New sports gambling decision could expand online fantasy industry

The popularity of fantasy sports leagues has seen dramatic growth on the internet. Now, an approaching Supreme Court case deciding the legality of sports betting has the industry eyeing a major economic opportunity, especially among its younger users.

As the push to legalize sports gambling in the United States nears a crucial Supreme Court decision, states hoping to reap a financial windfall could face another hurdle: attracting younger players used to online fantasy sports.
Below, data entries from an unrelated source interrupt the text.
(** The loop keeps, of every name, the first occurrence: in terms of the
    library's [nodup], which keeps the last, it is [nodup] read backwards. *)
Lemma add_names_first_occurrences names : forall domains,
  NoDup domains ->
  AcmeHandlers.add_names names domains = rev (nodup string_dec (rev (domains ++ names))).
Proof.
  induction names as [|x names IH]; intros domains Hnd.
  - cbn [AcmeHandlers.add_names]. rewrite app_nil_r, nodup_fixed_point, rev_involutive.
    + reflexivity.
    + apply List.NoDup_rev. apply NoDup_ListNoDup. exact Hnd.
  - cbn [AcmeHandlers.add_names].
    destruct (existsb (String.eqb x) domains) eqn:Hex.
    + apply existsb_eqb_In in Hex. rewrite (IH domains Hnd). f_equal.
      rewrite !rev_app_distr. cbn [rev]. rewrite <- app_assoc. cbn [app].
      symmetry. apply nodup_skip. apply in_rev in Hex. exact Hex.
    + assert (Hnot : ~ In x domains).
      { intros Hin. apply existsb_eqb_In in Hin. congruence. }
      rewrite IH.
      * rewrite <- app_assoc. reflexivity.
      * apply NoDup_app. split; [exact Hnd|]. split; [|apply NoDup_singleton].
        intros y Hy Hy'. apply list_elem_of_singleton in Hy'. subst y.
        apply Hnot, list_elem_of_In, Hy.
Qed.

(** [get_domains] needs the common name: without it it raises [KeyError].
    With it, and no extensions (none, or an empty dictionary), it returns the
    common name alone; with requested names it returns the common name
    followed by the requested names, in their order, with every occurrence of
    a name after its first left out: of the list [common_name :: names], each
    name stays where it first occurs.  (The library's [nodup] keeps the last
    occurrence of each element, so this list is [nodup] applied to the
    reversed list, reversed.)  So the result has no duplicates, holds exactly
    the common name and the requested names, and is the list as given when
    that has no repetition. *)
Theorem get_domains_requested options w :
  (IssuerOptions.common_name options = None ->
   fst (AcmeHandlers.get_domains options w) = Raise (KeyError "common_name"))
  /\ (forall common_name,
        IssuerOptions.common_name options = Some common_name ->
        (IssuerOptions.extensions options = None
         \/ IssuerOptions.extensions options = Some ∅ ->
         fst (AcmeHandlers.get_domains options w) = Ok [common_name])
        /\ (forall extensions sub_alt_names names,
              IssuerOptions.extensions options = Some extensions ->
              extensions !! "sub_alt_names" = Some sub_alt_names ->
              sub_alt_names !! "names" = Some names ->
              fst (AcmeHandlers.get_domains options w)
              = Ok (rev (nodup string_dec (rev (common_name :: names))))
              /\ exists rest,
                   fst (AcmeHandlers.get_domains options w) = Ok (common_name :: rest)
                   /\ NoDup (common_name :: rest)
                   /\ (forall d, In d (common_name :: rest) <->
                                 d = common_name \/ In d names)
                   /\ sublist rest names
                   /\ (NoDup (common_name :: names) -> rest = names))).
Proof.
  unfold AcmeHandlers.get_domains. split.
  - intros ->. reflexivity.
  - intros c ->. split.
    + intros [->| ->]; reflexivity.
    + intros extensions sub_alt_names names -> Hsub Hnames.
      assert (Hrun : fst ((logger_debug "Fetching domains";;
                           common_name <- ret c;;
                           domains <- (if bool_decide (extensions = ∅) then ret [common_name]
                                       else
                                         match extensions !! "sub_alt_names" with
                                         | None => raise (KeyError "sub_alt_names")
                                         | Some sub_alt_names =>
                                             match sub_alt_names !! "names" with
                                             | None => raise (KeyError "names")
                                             | Some names =>
                                                 ret (AcmeHandlers.add_names names [common_name])
                                             end
                                         end);;
                           logger_debug "Got these domains";;
                           ret domains) w)
                     = Ok (AcmeHandlers.add_names names [c])).
      { unfold bind, logger_debug, modify, ret. cbn [fst snd].
        rewrite bool_decide_eq_false_2.
        - rewrite Hsub, Hnames. reflexivity.
        - intros ->. rewrite lookup_empty in Hsub. discriminate Hsub. }
      rewrite Hrun. split.
      * f_equal. apply (add_names_first_occurrences names [c]). apply NoDup_singleton.
      * destruct (add_names_spec names [c]) as (rest & Hadd & Hnd & Hin & Hsl & Hsame).
        { apply NoDup_singleton. }
        cbn [app] in Hadd, Hnd, Hin, Hsame.
        exists rest. split; [rewrite Hadd; reflexivity|]. split; [exact Hnd|].
        split; [|split; [exact Hsl | exact Hsame]].
        intros d. rewrite Hin. cbn [In]. split; [intros [[<-|[]]|H] | intros [->|H]]; auto.
Qed.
The explosion in popularity of daily fantasy sports has created a generation of sports fans more attuned to gauging individual player statistics than how two teams may fare against each other, the challenge at the heart of traditional sports wagering.
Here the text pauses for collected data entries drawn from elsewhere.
(** Two records in poles, walked from an empty record of legs. *)
Lemma traverse_points_example :
  Forall2 parses_to two_rows two_azimuths
  /\ exists points,
       traverse walk (Some poles) [] two_rows = inr points
       /\ List.length points = 3%nat
       /\ nth_error points 0 = Some []
       /\ forall i r b,
            nth_error two_rows i = Some r -> nth_error two_azimuths i = Some b ->
            exists p,
              nth_error points i = Some p
              /\ nth_error points (S i)
                 = Some (walk (in_feet (Some poles) (distance r)) p b).
Proof.
  assert (H : Forall2 parses_to two_rows two_azimuths).
  { repeat constructor; eexists; (split; [vm_compute; reflexivity|]);
      vm_compute; reflexivity. }
  split; [exact H|].
  exact (traverse_points walk (Some poles) [] H).
Defined.

(** The distance reaches the geodesic computation unchanged for feet and
    multiplied by 16.5 for poles and rods: ten poles are 165 feet. *)
Example ten_poles :
  in_feet (Some feet) (of_Z 10) = of_Z 10
  /\ in_feet None (of_Z 10) = of_Z 10
  /\ in_feet (Some poles) (of_Z 10) = of_Z 165
  /\ in_feet (Some rods) (of_Z 10) = of_Z 165.
Proof. repeat split; vm_compute; reflexivity. Qed.

(* ================================================================== *)
(** * More on the parser *)
(* ================================================================== *)

Import Words.

(** ** Runs of assembled strings *)

Section Assembled.

Variable p : char -> bool.

Lemma take_while_app (a b : str) :
  forallb p a = true ->
  match b with [] => True | c :: _ => p c = false end ->
  take_while p (a ++ b) = a.
Proof.
  intros Ha Hb. induction a as [|c a IH]; simpl in *.
  - destruct b as [|d b]; [reflexivity|]. simpl. now rewrite Hb.
  - apply andb_prop in Ha as [-> Ha]. now rewrite IH.
Qed.

Lemma drop_while_app (a b : str) :
  forallb p a = true ->
  match b with [] => True | c :: _ => p c = false end ->
  drop_while p (a ++ b) = b.
Proof.
  intros Ha Hb. induction a as [|c a IH]; simpl in *.
  - destruct b as [|d b]; [reflexivity|]. simpl. now rewrite Hb.
  - apply andb_prop in Ha as [-> Ha]. now rewrite IH.
Qed.

Lemma drop_while_all (a : str) : forallb p a = true -> drop_while p a = [].
Proof.
  intros Ha. rewrite <- (app_nil_r a). now apply drop_while_app.
Qed.

Lemma drop_while_snoc (a : str) (c : char) :
  p c = false -> drop_while p (a ++ [c]) = drop_while p a ++ [c].
Proof.
  intros Hc. induction a as [|d a IH]; simpl; [now rewrite Hc|].
  destruct (p d); [exact IH | reflexivity].
Qed.

Lemma forallb_rev (a : str) : forallb p (rev a) = forallb p a.
Proof.
  induction a as [|c a IH]; [reflexivity|]. simpl.
  rewrite forallb_app, IH. simpl. now rewrite andb_true_r, andb_comm.
Qed.

End Assembled.

Lemma not_cardinal_false (c : char) :
  cardinal_letter c = true -> not_cardinal_letter c = false.
Proof. unfold not_cardinal_letter. now intros ->. Qed.

Lemma cardinal_false (c : char) :
  not_cardinal_letter c = true -> cardinal_letter c = false.
Proof. unfold not_cardinal_letter. now destruct (cardinal_letter c). Qed.

(** The zones of a prefix word, a middle, a suffix word and a rest. *)
Lemma zones_assembled (p m x t : str) :
  all_in cardinal_letter p = true ->
  all_in not_cardinal_letter m = true -> m <> [] ->
  all_in cardinal_letter x = true ->
  stops_word t = true -> (x <> [] \/ t = []) ->
  prefix_zone (p ++ m ++ x ++ t) = p
  /\ middle_zone (p ++ m ++ x ++ t) = strip m
  /\ suffix_zone (p ++ m ++ x ++ t) = x.
Proof.
  unfold all_in, stops_word. intros Hp Hm Nm Hx Ht Hxt.
  assert (Sm : match m ++ x ++ t with
               | [] => True | c :: _ => cardinal_letter c = false end).
  { destruct m as [|c m]; [contradiction|]. simpl in *.
    apply andb_prop in Hm as [Hc _]. now apply cardinal_false. }
  assert (Sx : match x ++ t with
               | [] => True | c :: _ => not_cardinal_letter c = false end).
  { destruct x as [|c x]; simpl in *.
    - destruct Hxt as [Hxt| ->]; [now elim Hxt | exact I].
    - apply andb_prop in Hx as [Hc _]. now apply not_cardinal_false. }
  assert (St : match t with
               | [] => True | c :: _ => cardinal_letter c = false end).
  { destruct t as [|c t]; [exact I|]. now apply cardinal_false. }
  unfold prefix_zone, middle_zone, suffix_zone.
  rewrite (take_while_app _ _ _ Hp Sm), (drop_while_app _ _ _ Hp Sm).
  rewrite (take_while_app _ _ _ Hm Sx), (drop_while_app _ _ _ Hm Sx).
  rewrite (take_while_app _ _ _ Hx St). repeat split.
Qed.

(** Two texts with the same middle zone whose prefix and suffix zones
    decode alike parse to the same value. *)
Lemma same_zones_same_value (s s' : str) :
  base_and_sign (prefix_zone s) (suffix_zone s)
  = base_and_sign (prefix_zone s') (suffix_zone s') ->
  middle_zone s = middle_zone s' ->
  same_value (parse_bearing s) (parse_bearing s').
Proof.
  intros Hb Hm r. rewrite !parse_bearing_steps. unfold steps.
  rewrite Hb, Hm. clear Hb Hm.
  destruct (base_and_sign (prefix_zone s') (suffix_zone s')) as [[[i d] b] sg].
  destruct (same_axis i d); [split; intros H; discriminate H | reflexivity].
Qed.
Even more important, experts say, is whether states will be able to offer online sports wagering to a demographic raised on smartphones and laptops. That will depend heavily on how the Supreme Court decides New Jersey's case, expected this spring.

New Jersey has challenged the Professional and Amateur Sports Protection Act, the 1992 federal law forbidding all but Nevada and three other states from authorizing gambling on college and professional sports. Only Nevada offers betting on single games.
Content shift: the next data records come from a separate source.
End Float.

Import Float.


(* ===================================================================== *)
(** * espnet/nets/chainer_backend/e2e_asr.py *)
(* ===================================================================== *)

Module E2EAsr.

Definition CTC_LOSS_THRESHOLD : Z := 10000.

(** What the process-wide reporter and logger have received, oldest first. *)
Inductive log_record : Type :=
| InfoMtlLoss (loss : float)
| WarningLossNotCorrect (loss : float)
| InfoGradNorm (grad_norm : float)
| WarningGradNormNan.

Record World : Type := mkWorld {
  reports : list (string * option float);
  logs : list log_record
}.

Definition report (key : string) (value : option float) (w : World) : World :=
  mkWorld (reports w ++ [(key, value)]) (logs w).

Definition log (m : log_record) (w : World) : World :=
  mkWorld (reports w) (logs w ++ [m]).

(** The value [__call__] returns: the loss alone, or the tuple
    [(loss, loss_ctc, loss_att, acc)] under [flag_return]. *)
Inductive call_result : Type :=
| LossOnly (loss : float)
| LossTuple (loss : float) (loss_ctc loss_att acc : option float).

Definition loss_of (res : call_result) : float :=
  match res with LossOnly l => l | LossTuple l _ _ _ => l end.

Section E2E.
(** The sub-networks and the arithmetic of the tensor engine. *)
Variables Params Xs Ilens Ys Hs : Type.
Variable enc : Params -> Xs -> Ilens -> Hs * Ilens.
Variable ctc : Params -> Hs -> Ys -> float.
Variable dec : Params -> Hs -> Ys -> float * float.
Variables fadd fsub fmul : float -> float -> float.

Record E2E : Type := mkE2E {
  mtlalpha : float;
  flag_return : bool;
  acc : option float;
  loss : option float;
  params : Params
}.

(** Lines 83-106: the three losses and the accuracy of one forward pass. *)
Definition forward (self : E2E) (xs : Xs) (ilens : Ilens) (ys : Ys)
  : outcome (option float * option float * option float * option float) :=
  let '(hs, _) := enc (params self) xs ilens in
  let loss_ctc :=
    if eqb (mtlalpha self) (of_Z 0) then None else Some (ctc (params self) hs ys) in
  let '(loss_att, acc) :=
    if eqb (mtlalpha self) (of_Z 1) then (None, None)
    else let '(l, a) := dec (params self) hs ys in (Some l, Some a) in
  let alpha := mtlalpha self in
  loss <- (if eqb alpha (of_Z 0) then Returns loss_att
           else if eqb alpha (of_Z 1) then Returns loss_ctc
           else match loss_ctc, loss_att with
                | Some c, Some a =>
                    Returns (Some (fadd (fmul alpha c) (fmul (fsub (of_Z 1) alpha) a)))
                | _, _ => Raises TypeError
                end) ;;
  Returns (loss, loss_ctc, loss_att, acc).

(** [E2E.__call__(xs, ilens, ys)] *)
Definition E2E_call (self : E2E) (w : World) (xs : Xs) (ilens : Ilens) (ys : Ys)
  : outcome (call_result * E2E * World) :=
  '(loss, loss_ctc, loss_att, acc) <- forward self xs ilens ys ;;
  let self := mkE2E (mtlalpha self) (flag_return self) acc loss (params self) in
  match loss with
  | None => Raises AttributeError
  | Some l =>
      let w :=
        if ltb l (of_Z CTC_LOSS_THRESHOLD) && negb (isnan l) then
          let w := report "loss_ctc" loss_ctc w in
          let w := report "loss_att" loss_att w in
          let w := report "acc" acc w in
          let w := log (InfoMtlLoss l) w in
          report "loss" (Some l) w
        else log (WarningLossNotCorrect l) w in
      if flag_return self then Returns (LossTuple l loss_ctc loss_att acc, self, w)
      else Returns (LossOnly l, self, w)
  end.
End E2E.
How the court rules will affect more than two dozen states that are pushing sports betting legislation or considering it if New Jersey is successful. If it is legalized, one of the challenges will be capturing sports fans.

The stakes are huge. Currently, illegal sports wagering is estimated from the tens of billions of dollars annually to as high as US$100 billion or more.

A survey commissioned by the Fantasy Sports Trade Association in 2016 estimated more than 57 million people participated in some form of fantasy sports, in which competitors pick rosters of players and win or lose based on how those players perform.

Noting that many daily fantasy sports players migrated from the online poker world, Chris Grove, managing director of gambling research firm Eilers and Krejcik, said serious players probably won't shy away from traditional sports wagering.

If the court strikes down the Professional and Amateur Sports Protection Act as unconstitutional, New Jersey and other states would be free to implement and regulate online and in-person sports gambling.

However, if the court rules more narrowly – leaving PASPA standing but allowing New Jersey to have sports gambling at casinos and racetracks – it could stall online gambling.

"The big money from sports betting will be the online component," former Democratic New Jersey state Senator Raymond Lesniak, a driving force behind the state's effort, said. "But we have to wait to see, if we win the case, how we win it."